ItalianPrincess1217's avatar

@Jeruba Did you have a partial or full? Were you experiencing hormonal changes as well as recovering from the surgery? Did you have the less invasive kind or the abdominal cut open? Were you possiblly anemic after the surgery?

Sorry for all the questions, I’m just trying to see how well this will compare to mine.

I’m also still wondering how comparable to a C-section it is but I don’t think anyone has said yet. I remember the first 2 babies I recovered quickly. By recovered I don’t mean I was doing situps within a week but I was moving around well within days and probably would have been okay on my own within a week or two. Not able to lift still but felt like I could have. My third was tough. I did have 2 days of active labor first so that might have had something to do with it. I was also very anemic afterwards from blood loss during the C-section. There was talk of a transfusion. I was extremely tired. For days I didn’t do much of anything but stay on a couch. I even called my doctor because I was that concerned about my extreme exhaustion. It was a lot different than the other surgeries. But eventually it started to lift.

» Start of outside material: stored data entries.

(** X14: the route of the assignment list calls [get_list] with the
    default subset.  When the registry is loaded and the user has
    active paths, the call ends with [AttributeError]; the clause for
    [ValueError] does not catch it, and no response is returned. *)
Theorem assignments_GET_raises
    (shake : string -> string) (is_os_error : bool) (f : fs) (path : string)
    (user_name : option string) (w w1 : world) (reg : registry)
    (active_path : string) (active_paths : list string) :
  read_autogenerated_config path w = (Ok reg, w1) ->
  get_active_paths_of shake f user_name (groups reg) ASSIGNMENTS ALL
  = Ok (Some (active_path :: active_paths)) ->
  assignments_GET shake is_os_error f path user_name w = (Raise AttributeError, w1).
Proof.
  intros Hr Ha. unfold assignments_GET, get_list, mbind, try_except.
  rewrite Hr. cbn [mret]. unfold lift. rewrite Ha. reflexivity.
Qed.

Lemma assignments_GET_raises_witness :
  assignments_GET digest_zero true fs_hidden reg_path (Some "alice") world_alice
  = (Raise AttributeError, world_alice).
Proof.
  apply (assignments_GET_raises digest_zero true fs_hidden reg_path (Some "alice")
           world_alice world_alice (mk_registry [] [] groups_alice)
           "/home/c-1/course_data/source/.hidden" ["/home/c-1/course_data/source/a1"]);
    reflexivity.
Defined.

(** X15: in a listing of the active content there are as many names as
    paths, and at least one path. *)
Theorem active_listing_is_aligned
    (shake : string -> string) (is_os_error : bool) (f : fs) (path : string)
    (user_name : option string) (content : Content) (w : world)
    (message : string) (names paths : list string) :
  fst (get_list shake is_os_error f path user_name content ACTIVE w)
  = Ok (Some (Listing message names paths)) ->
  List.length names = List.length paths
  /\ paths <> []
  /\ message = "List of " ++ Content_value content ++ " successfully retrieved.".
Proof.
  unfold get_list, mbind, try_except.
  destruct (read_autogenerated_config path w) as [[reg|e] w1]; cbn [mret].
  - unfold lift.
    destruct (get_active_paths_of shake f user_name (groups reg) content ACTIVE) as [ap|e];
      [| cbn; discriminate].
    destruct ap as [[|p ps]|]; cbn [no_paths paths_of]; try (cbn; discriminate).
    cbn [Subset_eqb].
    destruct (generate_unique_names f content (p :: ps) None) as [ns|e] eqn:E;
      cbn [names_or_failure].
    + cbn [fst]. intros H. injection H as <- <- <-.
      pose proof (generate_unique_names_length _ _ _ _ _ E) as L.
      cbn [backups List.length] in L. cbn [List.length].
      repeat split; [lia | discriminate].
    + destruct e, is_os_error; cbn; discriminate.
  - destruct e; cbn; discriminate.
Qed.
Lemma steady_state_cycle_witness :
  exists outs s',
    run passthrough [([[ones]], [[silence]]); ([[twos]], [[silence]])]
        after_first_hop
    = Normal (outs, true) s'
    /\ _writePointer s' = 0
    /\ _readPointer s' = 128
    /\ Z.of_nat (length (invocations (trace s'))) = 2.
Proof.
  assert (exists outs s',
            run passthrough [([[ones]], [[silence]]); ([[twos]], [[silence]])]
                after_first_hop
            = Normal (outs, true) s') as (outs & s' & E)
    by (eexists _, _; by vm_compute).
  destruct (steady_state_cycle passthrough 2 _ 0 after_first_hop outs s'
              after_first_hop_phase E) as [(_ & _ & Hw & Hr) Hinv].
  exists outs, s'. split_and!; done.
Defined.


Lemma accumulate_overwrites_first_samples_witness :
  exists h,
    _inputBuffer [[twos]] after_one_block
    = Normal tt (accumulated h after_one_block)
    /\ channel 0 0 (deref h (_inputBuffers after_one_block))
       = twos ++ silence.
Proof.
  destruct (accumulate_overwrites_first_samples 1 1 [[twos]] after_one_block)
    as (h & E & Hch).
  - apply after_one_block_wf.
  - vm_compute. apply NoDup_singleton.
  - by apply shaped_one_block.
  - by vm_compute.
  - exists h. split; [done|]. by rewrite (Hch 0%nat 0%nat) by lia.
Defined.

Lemma first_hop_holds_last_block_witness :
  exists s1 x,
    run passthrough [([[ones]], [[silence]])] (fresh 256 (Some 1) (Some 1))
    = Normal ([[[silence]]], true) s1
    /\ invocations
         (trace (final_state (process passthrough [[twos]] [[silence]] s1)))
       = [(x, x)]
    /\ channel 0 0 x = twos ++ silence.
Proof.
  destruct (first_hop_holds_last_block passthrough 256 1 1 2
              [([[ones]], [[silence]])] [[twos]] [[silence]])
    as (s0 & s1 & x & E0 & E1 & Hinv & Hch); try by vm_compute.
  - repeat constructor; by apply shaped_one_block.
  - by apply shaped_one_block.
  - rewrite new_ok in E0 by lia. injection E0 as <-.
    exists s1, x. split_and!; try done. by rewrite (Hch 0%nat 0%nat) by lia.
Defined.
(** * Further properties of the embedding *)

(** ** Every run of the pagination loop *)

(** A run of the loop that ends has gone on over some number [n] of pages
    and ended at the next one. *)
Lemma fetch_loop_any (fuel : nat) :
  forall url hdrs P cap it off acc w r,
    fetch_loop fuel url hdrs P cap it off acc w = Some r ->
    exists n,
      (n < fuel)%nat
      /\ (forall i, (i < n)%nat -> goes_on P cap (it + Z.of_nat i + 1) (pages w i))
      /\ (status_code (pages w n) <> 200
          \/ Z.of_nat (List.length (json (pages w n))) < P
          \/ int_ge (it + Z.of_nat n + 1) cap = true).
Proof.
  induction fuel as [|fuel IH]; intros url hdrs P cap it off acc w r; [discriminate|].
  cbn [fetch_loop get_records].
  destruct (Z.eqb_spec (status_code (pages w 0%nat)) 200) as [Hstatus|Hstatus].
  - destruct (Z.ltb_spec (Z.of_nat (List.length (json (pages w 0%nat)))) P) as [Hshort|Hfull].
    + intros _. exists 0%nat. split; [lia|]. split; [intros i Hi; lia|]. right; now left.
    + cbn [orb]. destruct (int_ge (it + 1) cap) eqn:Hcap.
      * intros _. exists 0%nat. split; [lia|]. split; [intros i Hi; lia|].
        right; right. now rewrite Z.add_0_r.
      * intros Hrun. apply IH in Hrun. destruct Hrun as (n & Hn & Hgo & Hstop).
        cbn [pages] in Hgo, Hstop.
        exists (S n). split; [lia|]. split.
        -- intros [|i] Hi.
           ++ split; [exact Hstatus|]. split; [exact Hfull|].
              now rewrite Z.add_0_r.
           ++ replace (it + Z.of_nat (S i) + 1) with (it + 1 + Z.of_nat i + 1) by lia.
              apply Hgo. lia.
        -- replace (it + Z.of_nat (S n) + 1) with (it + 1 + Z.of_nat n + 1) by lia.
           exact Hstop.
  - intros _. exists 0%nat. split; [lia|]. split; [intros i Hi; lia|]. now left.
Qed.

Lemma fetch_loop_some (url : pystr) (hdrs : dict pystr) (P : Z) (cap : number)
    (it off : Z) (acc : list record) (w : World) :
  exists fuel r, fetch_loop fuel url hdrs P cap it off acc w = Some r.
Proof.
  destruct (cap_is_reached cap) as [bound Hbound].
  destruct (fetch_loop_ends (Z.to_nat (bound - it)) url hdrs P cap bound it off acc w
              Hbound ltac:(lia)) as [r Hr].
  now exists (S (Z.to_nat (bound - it))), r.
Qed.

(** Whatever the remote side answers, the pagination ends, in one way:
    the loop goes on over some number [n] of pages, sends [n + 1] requests
    and ends at page [n], with the records of the pages received. *)
Lemma fetch_records_run
    (url : pystr) (hdrs : dict pystr) (max_limit : Z) (cap : number) (w : World) :
  max_iterations_of max_limit = Some cap ->
  let P := default_limit_of max_limit in
  exists n,
    (forall i, (i < n)%nat -> goes_on P cap (Z.of_nat i + 1) (pages w i))
    /\ (status_code (pages w n) <> 200
        \/ Z.of_nat (List.length (json (pages w n))) < P
        \/ int_ge (Z.of_nat n + 1) cap = true)
    /\ forall fuel, (n < fuel)%nat ->
         fetch_records fuel url hdrs max_limit w
         = Some (inr (if status_code (pages w n) =? 200
                      then first_pages (S n) w else first_pages n w,
                      after_requests (page_requests url hdrs P 0 (S n)) (S n) w,
                      if status_code (pages w n) =? 200 then []
                      else [error_line (status_code (pages w n))])).
Proof.
  intros Hcap P.
  destruct (fetch_loop_some url hdrs P cap 0 0 [] w) as (fuel0 & r & Hrun).
  destruct (fetch_loop_any fuel0 _ _ _ _ _ _ _ _ _ Hrun) as (n & _ & Hgo & Hstop).
  exists n. rewrite Z.add_0_l in Hstop.
  split; [intros i Hi; specialize (Hgo i Hi); now rewrite Z.add_0_l in Hgo|].
  split; [exact Hstop|].
  intros fuel Hfuel. unfold fetch_records. rewrite Hcap. fold P. cbn [option_map].
  replace fuel with (S n + (fuel - S n))%nat by lia.
  rewrite (fetch_loop_run n _ url hdrs P cap 0 0 [] w Hgo);
    [reflexivity|now rewrite Z.add_0_l].
Qed.

(** X1.  Whatever the remote side answers, a call that has resolved its
    table and computed its cap ends, and it does so in one way.  There is a
    number [n] of pages on which the loop goes on (each a success with no
    fewer records than asked for, read by a pass below the cap) and page
    [n] ends it.  The call has then sent [n + 1] record requests, the
    [i]-th with the parameters [limit], the page size, and [offset], [i]
    times the page size, and
    returns the frame built from the records of the pages received, in the
    order of the requests, none left out and none twice: the pages [0..n]
    when page [n] is a success, the pages [0..n-1] and one printed line
    when it is not. *)
Theorem call_returns_the_pages_received
    lib w instance authorization table_id table_name rename_columns query
    hdrs info w1 max_limit cap :
  resolve_table w instance authorization table_id table_name
  = inr (hdrs, info, w1) ->
  let url := records_url instance (TableInfo.id info) query in
  max_limit_of lib url = inr max_limit ->
  max_iterations_of max_limit = Some cap ->
  let P := default_limit_of max_limit in
  exists n,
    (forall i, (i < n)%nat -> goes_on P cap (Z.of_nat i + 1) (pages w1 i))
    /\ (status_code (pages w1 n) <> 200
        \/ Z.of_nat (List.length (json (pages w1 n))) < P
        \/ int_ge (Z.of_nat n + 1) cap = true)
    /\ (forall fuel, (n < fuel)%nat ->
         let received := if status_code (pages w1 n) =? 200
                         then first_pages (S n) w1 else first_pages n w1 in
         let table := to_frame lib rename_columns (TableInfo.columns info) received in
         import_tulip_table lib fuel w instance authorization table_id table_name
           rename_columns query
         = Some (mkRun (Return (Frame (fst table)))
                   (after_requests (page_requests url hdrs P 0 (S n)) (S n) w1)
                   ((if status_code (pages w1 n) =? 200 then []
                     else [error_line (status_code (pages w1 n))]) ++ snd table)))
    /\ (forall i req,
          nth_error (page_requests url hdrs P 0 (S n)) i = Some req ->
          req = mkRequest url hdrs
                  [(u "limit", P); (u "offset", Z.of_nat i * P)]).
Proof.
  intros Hres url Hlim Hcap P.
  destruct (fetch_records_run url hdrs max_limit cap w1 Hcap) as (n & Hgo & Hstop & Hrun).
  exists n. split; [exact Hgo|]. split; [exact Hstop|]. split.
  - intros fuel Hfuel received table.
    exact (import_tulip_table_fetched lib fuel w instance authorization table_id
             table_name rename_columns query hdrs info w1 max_limit _ _ _
             Hres Hlim (Hrun fuel Hfuel)).
  - intros i req Hreq. exact (page_requests_nth url hdrs P (S n) 0 i req Hreq).
Qed.

(** The call of the example table on a world whose second page is short:
    some number of passes ends it. *)
Lemma call_returns_the_pages_received_example :
  exists n, forall fuel, (n < fuel)%nat ->
    exists run,
      import_tulip_table Sample.library fuel
        (Sample.serving 200 [Sample.orders] (Sample.paged 1 1000 2))
        (Some (u "acme.tulip.co")) (Some (u "token")) (Some (u "T1")) None true []
      = Some run.
Proof.
  destruct (call_returns_the_pages_received Sample.library
              (Sample.serving 200 [Sample.orders] (Sample.paged 1 1000 2))
              (Some (u "acme.tulip.co")) (Some (u "token")) (Some (u "T1")) None
              true [] _ _ _ 0 (PyInt 99999999) eq_refl eq_refl eq_refl)
    as (n & _ & _ & Hrun & _).
  exists n. intros fuel Hfuel. eexists. exact (Hrun fuel Hfuel).
Defined.

(** ** How far a limit lets the loop go *)

Lemma length_first_pages_le (n : nat) (w : World) (size : Z) :
  (forall i, (i < n)%nat -> Z.of_nat (List.length (json (pages w i))) <= size) ->
  Z.of_nat (List.length (first_pages n w)) <= Z.of_nat n * size.
Proof.
  induction n as [|n IH]; intros H; [simpl; lia|].
  rewrite first_pages_snoc, length_app.
  specialize (IH (fun i Hi => H i (Nat.lt_lt_succ_r _ _ Hi))).
  specialize (H n (Nat.lt_succ_diag_r n)). lia.
Qed.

I’m not sure what you mean by being embarrassed. By postponing the move?

Jeruba's avatar

@ItalianPrincess1217, full. It triggered something like an early menopause; I was in my 40s. It was done vaginally—no abdominal incision. If I was anemic, no one said so. And I didn’t take any kind of hormone replacement meds.

I really don’t want to scare you at all, but a move, especially with a young family, is probably going to take everything you’ve got. If there is any possible way to separate those two events, separate them by as much as possible. It’s much easier to avoid a big problem from this than it would be to recover from it.

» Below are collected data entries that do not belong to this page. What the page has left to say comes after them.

(** * Cloud Instance Manager: a shallow embedding of the Python sources

    The development follows the repository file by file:
    - [src/config.py]        credential resolution from the process environment,
    - [src/aws_client.py]    the EC2 client factory,
    - [src/instances_cli.py] response extraction and the six command handlers,
    - [src/main.py]          the state-filter entry point and the menu loop.

    Python values are modelled by the JSON-like type [pyval]; exceptions are
    explicit ([result]); console and remote effects are threaded through a
    small state-and-exception monad over a [world]. A string is a sequence of
    Unicode code points below 256, one [ascii] per code point; [str.strip],
    [str.lower] and [repr] follow Python on every one of them. Text with
    code points from 256 on is outside the model. A statement that carries
    the guard [ascii_only] is made for ASCII entries, on which it does not
    depend on how other text is encoded. *)

From Stdlib Require Import ZArith Ascii String List Lia.
From stdpp Require Import base option list strings gmap pretty.

Set Warnings "-register-all".

Local Open Scope Z_scope.
Local Open Scope string_scope.
Local Open Scope list_scope.

(** ** Python values and exceptions *)

(** The values a parsed API response is built from. [PNone] is Python's
    [None]; a dictionary keeps its insertion order, so it is an association
    list read by its first matching key. *)
Inductive pyval : Type :=
| PNone
| PBool (b : bool)
| PInt (n : Z)
| PStr (s : string)
| PList (items : list pyval)
| PDict (entries : list (string * pyval)).

(** The exception classes that occur in the modelled code. [BotoCoreError]
    stands for every botocore error other than [NoCredentialsError] (a
    subclass handled by its own clause); [OtherException] for any further
    subclass of [Exception]. *)
Inductive exn_class : Type :=
| AttributeError
| KeyError
| IndexError
| TypeError
| ValueError
| EOFError
| ClientError
| NoCredentialsError
| BotoCoreError
| OtherException
| KeyboardInterrupt
| SystemExit (code : Z).

(** An exception object: its class and the text [str(exc)] gives. *)
Record exn : Type := Exn { exn_cls : exn_class; exn_str : string }.

Inductive result (A : Type) : Type :=
| Ok (a : A)
| Raise (e : exn).
Arguments Ok {A} a.
Arguments Raise {A} e.

Definition rbind {A B} (k : A -> result B) (r : result A) : result B :=
  match r with
  | Ok a => k a
  | Raise e => Raise e
  end.

#[global] Instance result_bind : MBind result := @rbind.
#[global] Instance result_ret : MRet result := @Ok.
(** * The black-oil box model and the transport test driver

    A shallow embedding of

    - [BlackOilModel] (ewoms/boxmodels/blackoil/blackoilmodel.hh): the naming
      and weighting of primary variables and equations, and [init];
    - [main] of test/transport/test_fvtransport.cc: the set-up of the
      reference transport run and its exception boundary;
    - the transport time loop, which the test drives but whose header
      (dumux/timedisc/timeloop.hh) is not among the sources, and which is
      modelled from its specification.

    Conventions.  C++ [int] values are integers of [Z]: every index
    computation of the model is on small compile-time constants and on slots
    that were range-checked first, so no signed overflow (undefined in C++) is
    reachable on the paths modelled; the one unguarded subtraction, in
    [eqWeight], is exact for every [eqIdx] whose distance to [conti0EqIdx] is
    representable.  [Scalar] is [double] (the default of the property system),
    modelled by the binary64 floats of the kernel.  [assert] is modelled as
    compiled in (no NDEBUG): a failed assertion aborts the call. *)

From Stdlib Require Import ZArith List String Bool Lia Floats FinFun.
From Stdlib Require Import QArith Qminmax Qabs Lqa.
Import ListNotations.

Set Warnings "-inexact-float".

Local Open Scope string_scope.
Local Open Scope Z_scope.

(** ** Outcomes of a call *)

(** What can end a call other than a return. *)
Inductive Failure : Type :=
| AssertionFailed            (* assert(...) evaluated to false *)
| OutOfRange                 (* operator[] outside the container *)
| DuneException (what : string)   (* throw of a Dune::Exception *)
| UnknownException.          (* throw of anything else *)

Inductive outcome (A : Type) : Type :=
| Returns (a : A)
| Aborts (f : Failure).

Arguments Returns {A} a.
Arguments Aborts {A} f.
(** ** The map gate and the table *)

Lemma location_gate_spec (loc : value) :
  location_gate loc = true <-> exists a b, loc = VArr [VNum a; VNum b].
Proof.
  split.
  - destruct loc as [| | | | |items|]; simpl; try discriminate.
    destruct items as [|x [|y [|z rest]]]; simpl; try discriminate.
    destruct x; simpl; try discriminate.
    destruct y; simpl; try discriminate.
    eauto.
  - intros (a & b & ->). reflexivity.
Qed.


(** A location that passes the gate also renders in the table. *)
Lemma table_row_gate (r : Robot) :
  location_gate (location r) = true -> exists row, table_row r = Ok row.
Proof.
  intros (a & b & Hloc)%location_gate_spec.
  unfold table_row. rewrite Hloc. simpl. eauto.
Qed.

Lemma table_rows_length (shown : list Robot) (rows : list Row) :
  table_rows shown = Ok rows -> length rows = length shown.
Proof.
  unfold table_rows. revert rows.
  induction shown as [|r shown IH]; simpl; intros rows.
  - intros [= <-]. reflexivity.
  - unfold mbind, result_bind.
    destruct (table_row r) as [row|]; [|discriminate].
    destruct (array_map table_row shown) as [rows'|]; [|discriminate].
    intros [= <-]. simpl. f_equal. now apply IH.
Qed.

Lemma table_rows_gate (shown : list Robot) :
  Forall (fun r => location_gate (location r) = true) shown ->
  exists rows, table_rows shown = Ok rows /\ length rows = length shown.
Proof.
  intros Hall.
  assert (exists rows, table_rows shown = Ok rows) as [rows Hrows].
  { unfold table_rows. induction Hall as [|r shown Hr _ [rows IH]]; simpl.
    - eauto.
    - destruct (table_row_gate r Hr) as [row Hrow].
      unfold mbind, result_bind. rewrite Hrow, IH. eauto. }
  exists rows. split; [assumption | now apply table_rows_length].
Qed.

(** One fault among the rows is the fault of the whole table. *)
Lemma table_rows_fault (shown : list Robot) (r : Robot) (msg : string) :
  In r shown -> table_row r = TypeError msg ->
  exists msg', table_rows shown = TypeError msg'.
Proof.
  unfold table_rows. induction shown as [|x shown IH]; simpl; [tauto|].
  intros [->|Hin] Hr; unfold mbind, result_bind.
  - rewrite Hr. eauto.
  - destruct (table_row x); [|eauto].
    destruct (IH Hin Hr) as [msg' ->]. eauto.
Qed.

(** C6: the three robots with location [null], [[1]] and [["a","b"]]
    are left off the map, but the table row of each one faults in the
    coordinate cell, and with it the render of a fleet that holds one of
    them: the table has no guard where the map has one. *)
Theorem table_row_faults_where_map_omits :
  (map_marker (r_located VNull) = None /\
   table_row (r_located VNull) = TypeError "Cannot read properties of null") /\
  (map_marker (r_located (VArr [VNum (1 # 1)])) = None /\
   table_row (r_located (VArr [VNum (1 # 1)]))
     = TypeError "Cannot read properties of undefined") /\
  (map_marker (r_located (VArr [VStr "a"; VStr "b"])) = None /\
   table_row (r_located (VArr [VStr "a"; VStr "b"]))
     = TypeError "toFixed is not a function") /\
  render [r_located VNull] "all" = TypeError "Cannot read properties of null".
Proof. repeat split. Qed.

(** C8: with one robot whose location is [[1]] in a fleet of two, the
    derived list in mode "all" has two elements, yet the table faults
    and the render produces no row at all. *)
Theorem table_rows_fault_on_short_location :
  length (filteredRobots fleet_with_short_location "all") = 2%nat /\
  table_rows (filteredRobots fleet_with_short_location "all")
    = TypeError "Cannot read properties of undefined" /\
  render fleet_with_short_location "all"
    = TypeError "Cannot read properties of undefined".
Proof. repeat split. Qed.

(** ** Traces *)

Lemma run_app (s : State) (t1 t2 : list Event) :
  run s (t1 ++ t2) = run (run s t1) t2.
Proof. unfold run. apply fold_left_app. Qed.

Lemma run_cons (s : State) (e : Event) (t : list Event) :
  run s (e :: t) = run (step s e) t.
Proof. reflexivity. Qed.

(** An invariant of [step] holds along every trace. *)
Lemma run_invariant (P : State -> Prop) :
  (forall s e, P s -> P (step s e)) ->
  forall t s, P s -> P (run s t).
Proof.
  intros Hstep t. induction t as [|e t IH]; intros s Hs; [exact Hs|].
  rewrite run_cons. apply IH, Hstep, Hs.
Qed.

(** Case analysis on the guards of one [step]. *)
Ltac step_cases :=
  unfold step, ready, set_readyState, cleanup, onmessage, fetchRobots_resume;
  repeat match goal with
         | |- context [match ?x with _ => _ end] => destruct x eqn:?; simpl
         end.

(** ** Push messages *)

Lemma step_message_open (s : State) (sid : nat) (data : list Robot) :
  ready s sid = Some OPEN ->
  step s (WsMessage sid (Some data)) = setRobots data s.
Proof. intros H. simpl. now rewrite H. Qed.

(** C1: a push message delivered on an open connection installs its
    robots as the new FleetState, whatever the prior FleetState was: the
    new list is the message's list, it has the message's length, and
    when the ids of the message are disjoint from the prior ids, no
    prior id is left. *)
Theorem push_replaces_fleet
    (s : State) (sid : nat) (data : list Robot)
    (Hopen : ready s sid = Some OPEN)
    (Hdisjoint : forall r r', In r (robots s) -> In r' data -> id r <> id r') :
  let s' := step s (WsMessage sid (Some data)) in
  robots s' = data /\
  length (robots s') = length data /\
  (forall r r', In r (robots s) -> In r' (robots s') -> id r' <> id r).
Proof.
  intros s'. subst s'. rewrite step_message_open by assumption. simpl.
  repeat split. intros r r' Hr Hr' Heq. now apply (Hdisjoint r r').
Qed.

Lemma push_replaces_fleet_witness :
  let s := run mount [WsOpen 0%nat;
                      FetchSettles (Response true "OK" (Some [r_online; r_low_offline]))] in
  robots s = [r_online; r_low_offline] /\
  robots (step s (WsMessage 0%nat (Some [r_replacement])))
    = [r_replacement].
Proof.
  split; [reflexivity|].
  refine (proj1 (push_replaces_fleet _ 0%nat [r_replacement] _ _)).
  - reflexivity.
  - simpl. intros r r' [<-|[<-|[]]] [<-|[]]; discriminate.
Defined.

(** ** The snapshot loader *)

Lemma step_fetch_requests (s : State) (e : Event) :
  fetch_requests (step s e) = fetch_requests s.
Proof. destruct e; step_cases; reflexivity. Qed.

Lemma run_fetch_requests (t : list Event) (s : State) :
  fetch_requests (run s t) = fetch_requests s.
Proof.
  revert s. induction t as [|e t IH]; intros s; [reflexivity|].
  rewrite run_cons, IH. apply step_fetch_requests.
Qed.

Lemma count_occ_snoc_ne (l : list string) (x y : string) :
  x <> y -> count_occ string_dec (l ++ [x]) y = count_occ string_dec l y.
Proof.
  intros Hne. rewrite count_occ_app. simpl.
  destruct (string_dec x y); [contradiction | lia].
Qed.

Think about what it would be like for your husband and family if in the middle of the move you became disabled and they not only had to accomplish it without you but had to try to take care of you at the same time. Not to mention how that would make you feel.

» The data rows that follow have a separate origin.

(** * prebuilt.py: uploading prebuilts and keeping the binhost config in sync

    A shallow embedding of [src/prebuilt.py] and the properties its
    specification states about it.

    - Python 2 byte strings are lists of 8-bit characters ([str]).
    - The string methods the script calls ([split], [join], [rstrip],
      [startswith], ...) and the pieces of [os.path] and [re] it relies on
      are written out in [Module Py], following the behaviour of the Python
      2 library.
    - The script's functions that touch the outside world (files, the
      working directory, commands run through [cros_build_lib.RunCommand],
      [time.sleep]) live in a state-and-exception monad [M] over a [World];
      the outcome of every external command is decided by an arbitrary
      environment that sees the whole history of events.
    - Text written with [print] is not modelled, and exceptions carry their
      class only, not their message. *)

From Stdlib Require Import Ascii String ZArith Lia.
From stdpp Require Import gmap strings list.

Open Scope string_scope.
Open Scope list_scope.

(** A Python 2 [str]: a sequence of bytes. *)
Abbreviation str := (list ascii).

(** String literals are read as [str] where one is expected. *)
Coercion list_ascii_of_string : string >-> list.

(** ** The Python library functions the script uses *)
Module Py.

Definition NL : ascii := "010"%char.

(** [a == b] on strings, as a boolean. *)
Definition eqs (a b : str) : bool := bool_decide (a = b).

(** [s.split(sep)] for a one-character separator: one more part than there
    are separators, and [['']] for the empty string. *)
Fixpoint split (sep : ascii) (s : str) : list str :=
  match s with
  | [] => [[]]
  | c :: s' =>
      if bool_decide (c = sep) then [] :: split sep s'
      else match split sep s' with
           | [] => [[c]]
           | p :: ps => (c :: p) :: ps
           end
  end.

(** [s.split(sep, 1)]: cut at the first separator only. *)
Fixpoint split1 (sep : ascii) (s : str) : list str :=
  match s with
  | [] => [[]]
  | c :: s' =>
      if bool_decide (c = sep) then [[]; s']
      else match split1 sep s' with
           | [] => [[c]]
           | p :: ps => (c :: p) :: ps
           end
  end.

(** [sep.join(parts)]. *)
Fixpoint join (sep : str) (parts : list str) : str :=
  match parts with
  | [] => []
  | [p] => p
  | p :: ps => p ++ sep ++ join sep ps
  end.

I meant embarrassed about postponing the surgery. Isn’t that what you meant, that you’ve already postponed it once? And isn’t it up to you?

janbb's avatar

@Jeruba I think she said she really needs to have the surgery now for health reasons. But I agree about the move.

Patty_Melt's avatar

Ah, hormones. Men think it is only women, but hormones rule us all.
Certainly some are more balance affected than others, but really, having a tooth pulled can makes hormones freak out.
Ovaries are an important part of keeping things balanced, but they are not an insurance policy.
No matter what we tell you, you are bound to find some one thing out for yourself.

What we tell you is kind of like a packing list for a camping trip.
You might not use a first aid on your campout, but everyone will urge you to take one.

One more thing. This procedure may be the very best thing for you, but, it is possible you could face a case of the blues.
No matter how modern, independent, strong a woman desires to be, this is a very basic, very personal thing for us, and parting ways can have an emotional effect. Keep the lines of communication open with those you know can help you best. And, do some one nice little thing for yourself, perhaps a secret small purchase.

MollyMcGuire's avatar

I spent one night in the hospital, came home, the next day I gave my cat a bath and wash the window sills. I didn’t even take an aspirin. The worst part was itching from morphine the first day until they obeyed me and gave me nothing else for pain but did give me benedryl. There was a pain pump which I never touched. I was already taking estrogen because my ovaries had completely stopped working years before my surgery. Good luck…..many think it’s the best thing they ever did. I’m happy that my ovaries are out. I hope you consider having them removed. Cancer in women very very very often starts there.

ItalianPrincess1217's avatar

@Patty_Melt I can absolutely see how it can have an emotional impact. I suspect it will have an effect on me. I think I’ll be in mourning for the loss of an important part of me. As silly as it might sound, my uterus carried my 3 kids, it’s my womanhood. So when it’s gone, I’ll be sad.

ItalianPrincess1217's avatar

@MollyMcGuire that makes me hopeful for my recovery. The morphine itch is the absolute worst, I agree. I’ll never forget it after my C-sections.